Available data
(** Reading 200 bytes at offset 500 to address 5000: 100 are left. *)
Lemma sys_read_correct_witness :
  ∃ s s', sys_read demo_now 1 [] no_read no_read no_dev no_dev s = Ok 100 s' ∧ f_off (ftab s' 1) = 600 ∧
    kbyte 1 (sys_kern s') true 5000 = 65 ∧ kbyte 1 (sys_kern s') true 5099 = 66.
Proof.
  destruct (demo_call [0; 5000; 200]) as (m & Hod & Hwf & Hw & Ha). set (s := demo_sys m) in *.
  assert (arg_n 1 s = 200) as En by (unfold arg_n, arg_i; fold (arg_a 1 2 (sys_kern s)); by rewrite (Ha 2) by lia).
  assert (arg_addr 1 s = 5000) as Ea by (unfold arg_addr; by rewrite (Ha 1) by lia).
  assert (arg_i 1 0 (sys_kern s) = 0) as Ef by (unfold arg_i; fold (arg_a 1 0 (sys_kern s)); by rewrite (Ha 0) by lia).
  destruct (sys_read_correct demo_now 1 [] no_read no_read no_dev no_dev s 1 1 [2; 4]) as (s' & E & Eo & Eb & _).
  - unfold names_file. rewrite Ef. split; [unfold NOFILE; lia|]. split; [reflexivity|lia].
  - exact Hod.
  - reflexivity.
  - rewrite En. lia.
  - rewrite En. cbn. lia.
  - rewrite En, Ea. split; [lia|]. split; [lia|]. split; [exact Hwf|].
    split; [eapply uwritable_sub; [..|exact Hw]; lia|cbn; lia].
  - rewrite En in E, Eo, Eb. rewrite Ea in Eb. exists s, s'. split; [exact E|]. split; [exact Eo|].
    rewrite !Eb. split; reflexivity.
Defined.

(** Writing 50 bytes at offset 500 from address 4096. *)
Lemma sys_write_correct_witness :
  ∃ s s', sys_write demo_now 1 [] no_read no_read no_dev no_dev s = Ok 50 s' ∧ f_off (ftab s' 1) = 550.
Proof.
  destruct (demo_call [0; 4096; 50]) as (m & Hod & Hwf & Hw & Ha). set (s := demo_sys m) in *.
  assert (arg_n 1 s = 50) as En by (unfold arg_n, arg_i; fold (arg_a 1 2 (sys_kern s)); by rewrite (Ha 2) by lia).
  assert (arg_addr 1 s = 4096) as Ea by (unfold arg_addr; by rewrite (Ha 1) by lia).
  assert (arg_i 1 0 (sys_kern s) = 0) as Ef by (unfold arg_i; fold (arg_a 1 0 (sys_kern s)); by rewrite (Ha 0) by lia).
  destruct (sys_write_correct demo_now 1 [] no_read no_read no_dev no_dev s 1 1 [2; 4]) as (s' & E & Eo & _).
  - unfold names_file. rewrite Ef. split; [unfold NOFILE; lia|]. split; [reflexivity|lia].
  - exact Hod.
  - reflexivity.
  - reflexivity.
  - rewrite En. lia.
  - rewrite En. cbn. lia.
  - rewrite En. cbn. lia.
  - rewrite En, Ea. split; [lia|]. split; [lia|]. split; [exact Hwf|]. intros va Hva. apply (uw_map _ _ _ _ Hw). lia.
  - rewrite En in E, Eo. exists s, s'. split; [exact E|exact Eo].
Defined.

Lemma sys_dup_correct_witness :
  ∃ s s' : sys (Z → list Z), sys_dup 1 s = Ok 1 s' ∧ fds (sys_kern s') 1 = 1 :: 1 :: replicate 14 0 ∧ f_ref (ftab s' 1) = 2.
Proof.
  destruct (demo_call [0; 0; 0]) as (m & _ & _ & _ & Ha). set (s := demo_sys m) in *.
  assert (arg_i 1 0 (sys_kern s) = 0) as Ef by (unfold arg_i; fold (arg_a 1 0 (sys_kern s)); by rewrite (Ha 0) by lia).
  destruct (sys_dup_correct 1 s 1) as [[_ H]|(fd & s' & E & H0 & Hmin & Hf & Hr & _)].
  - unfold names_file. rewrite Ef. split; [unfold NOFILE; lia|]. split; [reflexivity|lia].
  - reflexivity.
  - cbn. lia.
  - exfalso. apply H. apply list_elem_of_lookup. by exists 1%nat.
  - assert (fd = 1%nat) as ->.
    { destruct fd as [|[|fd]]; [done|done|]. exfalso. apply (Hmin 1%nat 0); [lia|done|done]. }
    exists s, s'. split; [exact E|]. split; [exact Hf|]. exact Hr.
Defined.

Lemma no_streams : streams_ok no_read no_read no_dev no_dev.
Proof. split; intros; try done; apply keeps_ret, _. Qed.
Lemma descriptors_balanced_witness :
  ∃ (s s' : sys (Z → list Z)) r, sys_dup 1 s = Ok r s' ∧ moves 1 (λ _, 0) s s'.
Proof.
  destruct (demo_call [0; 0; 0]) as (m & _ & _ & _ & Ha). set (s := demo_sys m) in *.
  assert (arg_i 1 0 (sys_kern s) = 0) as Ef by (unfold arg_i; fold (arg_a 1 0 (sys_kern s)); by rewrite (Ha 0) by lia).
  assert (names_file 1 s 1) as Hn.
  { unfold names_file. rewrite Ef. split; [unfold NOFILE; lia|]. split; [reflexivity|lia]. }
  pose proof (sys_dup_spec 1 s 1 Hn ltac:(cbn; lia)) as E. cbn in E.
  match type of E with _ = Ok ?r ?t => exists s, t, r end. split; [exact E|].
  eapply (descriptors_balanced demo_now 1 [] no_read no_read no_dev no_dev (sys_dup 1) s); [exact no_streams|constructor| |exact E].
  intros f. cbn. destruct (f =? 1); cbn; lia.
Defined.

What is needed
Please tally every line of the entries that holds "Lemma" and answer with that figure alone.

Finished task
5